Which of those modes are needed for charging lithium.. I believe I’m supposed to set float voltage just under absorption for lithium.. for some reason tho I thought float wasn’t needed for lithium.. or one of the charging modes weren’t needed for lithium? lifepo gets charged differently I guess but I’m not getting lifepo
Were these the older versions of the midnites?

I use an Outback FM60 to charge my batteries - It was what we installed when we added solar to our original battery inverter system that was already Outback.
Robin Gudgel sold outback and after a few years rest he started Midnite solar and designed the classic MPPT.

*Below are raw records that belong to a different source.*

(* ===== verification/PoolWitnesses.v ===== *)
(** A concrete pool for the claims about the transaction pool: two accounts, one
    with three transactions and one with one, on a chain that can pay for them. *)
From S2P Require Import Prelude GoStd AccessList Sdk Heap TxList PoolList Reserver TxLookup PricedList TxStore PoolValidation LegacyPool LegacyPoolReorg ReorgLoop PoolInv LegacyPoolInv LegacyPoolAdd LegacyPoolMaint LegacyPoolLimits LegacyPoolOps LegacyPoolProps.

Module DemoPool.
Import SM TL PV LP RO LI LF LM LL LR LO LPP ListRange.

#[local] Instance demo_range : PoolRange := λ m, (map_to_list m).*1.
#[local] Instance demo_range_laws : PoolRangeLaws.
Proof. by intros m. Qed.
#[local] Instance demo_checks : TxChecks := {
  tx_Type _ := DynamicFeeTxType; tx_Value _ := 0; tx_Data _ := []; tx_creates _ := false; tx_Authorizations _ := O;
  tx_BlobGasFeeCap _ := 0; tx_BlobHashes _ := []; tx_BlobTxSidecar _ := None;
  chain_Rules _ := mkRules true true true true true true; chain_IsPrague _ := true;
  IntrinsicGas _ _ := Ok 21000; FloorDataGas _ := Ok 21000; MaxBlobsPerBlock _ := 6;
  ValidateBlobCommitmentHashes _ _ := None; VerifyBlobProof _ _ _ := true;
}.
(** Transaction [n] of account [a]. *)
Definition tx_ (a n : Z) : Transaction := mkTx (100 * a + n) n 21000 10 2 210000 120 [].
Definition Sender (tx : Transaction) : option Address := Some (tx_Hash tx / 100).
Definition tip_ (baseFee : Z) (tx : Transaction) : Z := tx_GasTipCap tx.
Definition txs : Transactions := [tx_ 1 0; tx_ 1 1; tx_ 1 2; tx_ 2 0].
Definition U (tx : Transaction) : Prop := tx ∈ txs.
Definition longer (x y : Address * Z) : Prop := y.2 ≤ x.2.
#[local] Instance longer_dec x y : Decision (longer x y).
Proof. unfold longer. apply _. Defined.
#[local] Instance longer_trans : Transitive longer.
Proof. intros x y z Hx Hy. unfold longer in *. lia. Qed.
#[local] Instance longer_total : Total longer.
Proof. intros x y. unfold longer. lia. Qed.
Definition order (l : list (Address * Z)) : list Address := (merge_sort longer l).*1.
Definition state : ChainState := mkState (λ _, 0) (λ _, 10 ^ 18) (λ _, 0).
Definition head0 : Header := mkHeader 7 6 70 12 30000000.
Definition head1 : Header := mkHeader 8 7 80 13 30000000.
Definition chain : BlockChain := mkChain head0 (λ _, Some state) (Some tt).
(** One slot per account, two in all. *)
Definition conf : Config := mkConfig 1 10 1 2 64 1024 (10 ^ 9).
Definition self : Z := 5.
Abbreviation run_ := (runReorg tip_ Sender order (sanitize conf) self chain (λ _, true) (λ _, 1) 0).
Abbreviation exec_ := (exec tip_ Sender self 0 order conf chain (λ _, true) (λ _, 1)).
Abbreviation surroundings_ := (surroundings U order chain).
Abbreviation reachable_ := (reachable tip_ Sender self U 0 order conf chain (λ _, true) (λ _, 1) 0).

Definition pool0 : LegacyPool := default (mkPool 0 head0 state ∅ ∅ tt (HS.New TS.NewTxStore 0) ∅ ∅ ∅ LK.newLookup PR.newPricedList 0 0 [])
  (Init chain 0 1 head0 ∅ tt 1000).
Definition pool1 : LegacyPool := fst (exec_ (OAdd txs) pool0).
Definition reset_input : reorgInput := mkInput (Some (mkReset (Some head0) (Some head1))) None ∅ None None.

Lemma order_laws : prque_laws order.
Proof.
  intros l. exists (merge_sort longer l). split_and!; [apply merge_sort_Permutation|done|].
  apply (StronglySorted_merge_sort longer).
Qed.
Lemma demo_universe : universe U.
Proof.
  assert (Hall : ∀ tx, U tx → tx = tx_ 1 0 ∨ tx = tx_ 1 1 ∨ tx = tx_ 1 2 ∨ tx = tx_ 2 0).
  { intros tx. unfold U, txs. rewrite !elem_of_cons, elem_of_nil. tauto. }
  split.
  - exists txs. split; [done|]. done.
  - intros tx tx' H H'. apply Hall in H, H'. destruct_or?; subst; done.
  - intros tx H%Hall. destruct_or?; subst; cbn; lia.
Qed.
Lemma demo_surroundings : surroundings_.
Proof.
  split; [|exact order_laws|by split; intros; discriminate|exact demo_universe].
  split; [|by eexists]. intros root. exists state. split; [done|]. intros a. cbn. lia.
Qed.
Lemma demo_submitted : Forall (submitted U) txs.
Proof. apply Forall_forall. intros tx Htx _. exact Htx. Qed.
Lemma pool0_reachable : reachable_ pool0.
Proof.
  assert (Hinit : Init chain 0 1 head0 ∅ tt 1000 = Some pool0) by done.
  eapply reach_init; [exact Hinit|]. intros a. by rewrite lookup_empty.
Qed.
Lemma pool1_reachable : reachable_ pool1.
Proof.
  eapply reach_step; [exact pool0_reachable|exact (demo_submitted : admissible U (OAdd txs))|].
  unfold pool1. apply surjective_pairing.
Qed.
Lemma pool1_idle : idle tip_ Sender self U pool1.
Proof. eapply reachable_idle; [exact demo_surroundings|exact pool1_reachable]. Qed.

(** The four transactions promoted, before any limit applies. *)
Definition pool2 : LegacyPool := fst (promoteExecutables tip_ (sanitize conf) self [1; 2] None false pool1).
Lemma pool2_ok : pool_inv tip_ Sender self U ∅ [] [] pool2.
Proof.
  destruct (wp_ok_run _ _ _ (wp_promoteExecutables tip_ Sender (sanitize conf) self U [1; 2] None false pool1 (proj1 pool1_idle)))
    as (p' & r & Hrun & Hok). unfold pool2. by rewrite Hrun.
Qed.
(** A chain that lost its states. *)
Definition lost_chain : BlockChain := mkChain head0 (λ _, None) (Some tt).

Lemma reset_well_formed req : ri_reset reset_input = Some req → well_formed req.
Proof. intros [= <-] _. by exists head1. Qed.

Lemma pool_always_consistent_witness :
  stats pool1 = (0, 4)%nat ∧ consistent tip_ Sender self pool1 ∧
  ∃ p', exec_ (ORun reset_input) pool1 = (p', Ok tt) ∧ consistent tip_ Sender self p'.
Proof.
  destruct (pool_always_consistent tip_ Sender self U 0 order conf chain (λ _, true) (λ _, 1) 0 pool1
    demo_surroundings pool1_reachable) as (H1 & _ & H2).
  split; [by vm_compute|]. split; [exact H1|]. apply H2. exact reset_well_formed.
Defined.
Lemma maintenance_settles_pool_witness :
  ∃ p' sent, run_ reset_input pool1 = (p', Ok sent) ∧ within_limits (sanitize conf) p' ∧ p_head p' = head1 ∧ all_executable p' ∧
    stats (fst (run_ reset_input pool1)) = (2, 0)%nat.
Proof.
  destruct (maintenance_settles_pool tip_ Sender self U 0 order conf chain (λ _, true) (λ _, 1) 0 pool1 reset_input
    demo_surroundings pool1_reachable reset_well_formed) as (p' & sent & Hrun & _ & Hl & Hh & _ & He).
  exists p', sent. split; [exact Hrun|]. split; [exact Hl|]. split; [exact Hh|]. split; [exact (He eq_refl)|by vm_compute].
Defined.
Lemma truncation_is_fair_witness :
  stats pool2 = (4, 0)%nat ∧
  ∃ p', truncatePending tip_ order (sanitize conf) pool2 = (p', Ok tt) ∧
    (∀ a, Z.min (Z.of_nat (list_len (p_pending pool2) a)) 1 ≤ Z.of_nat (list_len (p_pending p') a)) ∧
    stats (fst (truncatePending tip_ order (sanitize conf) pool2)) = (2, 0)%nat.
Proof.
  split; [by vm_compute|].
  destruct (truncation_is_fair tip_ Sender self U order conf pool2 order_laws demo_universe pool2_ok)
    as (p' & Hrun & _ & _ & _ & _ & Hmin & _).
  exists p'. split; [exact Hrun|]. split; [exact Hmin|by vm_compute].
Defined.
Lemma batch_results_in_position_witness :
  ∃ p' results dirty, LP.Add tip_ Sender 0 (sanitize conf) self txs pool1 = (p', Ok (results, dirty)) ∧ length results = 4%nat ∧
    snd (LP.Add tip_ Sender 0 (sanitize conf) self txs pool1) = Ok (replicate 4 (Some ErrAlreadyKnown), None).
Proof.
  destruct (batch_results_in_position tip_ Sender self U 0 order conf chain (λ _, true) (λ _, 1) 0 txs pool1
    demo_surroundings pool1_reachable demo_submitted) as (p' & results & dirty & errs & newErrs & Hrun & _ & Hlen & _).
  exists p', results, dirty. split; [exact Hrun|]. split; [exact Hlen|by vm_compute].
Defined.
Lemma reset_without_state_panics_witness :
  ∃ p', runReorg tip_ Sender order (sanitize conf) self lost_chain (λ _, true) (λ _, 1) 0 reset_input pool1 =
    (p', Panic "height already ended").
Proof.
  apply (reset_without_state_panics tip_ Sender self U 0 order conf lost_chain (λ _, true) (λ _, 1) pool1 reset_input
    (mkReset (Some head0) (Some head1)) pool1_idle eq_refl); [|exact eq_refl].
  intros _. by exists head1.
Defined.

(** A reset requested while a promotion runs is served by the second run, which
    resets to the head of the last request. *)
Lemma requests_are_served_witness :
  ∃ w w1 w2, RL.run [RL.ReqPromote {[1]}] RL.initial = Some w ∧ RL.step (RL.ReqReset (mkReset (Some head0) (Some head0))) w = Some w1 ∧
    RL.run [RL.ReqReset (mkReset None (Some head1)); RL.RunEnds; RL.RunDone; RL.RunEnds] w1 = Some w2 ∧
    ∃ r, r ∈ RL.w_runs w2 ∧ RL.r_reset r = Some (mkReset (Some head0) (Some head1)).
Proof.
  eexists _, _, _. split; [reflexivity|]. split; [reflexivity|]. split; [reflexivity|].
  destruct (requests_are_served (RL.ReqReset (mkReset (Some head0) (Some head0))) [RL.ReqPromote {[1]}]
    [RL.ReqReset (mkReset None (Some head1)); RL.RunEnds; RL.RunDone; RL.RunEnds] _ _ _ eq_refl
    (or_introl (ex_intro _ _ eq_refl)) eq_refl eq_refl) as (_ & H & _).
  destruct H as (r & Hin & _ & [Hr _] & _); [vm_compute; repeat constructor|set_solver|].
  exists r. split; [exact Hin|]. rewrite Hr. reflexivity.
Defined.
End DemoPool.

If you want to charge lithium you really should have an MPPT controller that is controllable by your BMS - this means Schneider or Victron only if you use Batrium.
You need to be able to command a reduced charge current when you are nearing the end of the CV phase and you start bypassing/balancing.

Doing without this communication is a total pain in the arse - ask me how I know!
Aside from that, the MX/FM60 and FM80 charge controllers are robust and reliable.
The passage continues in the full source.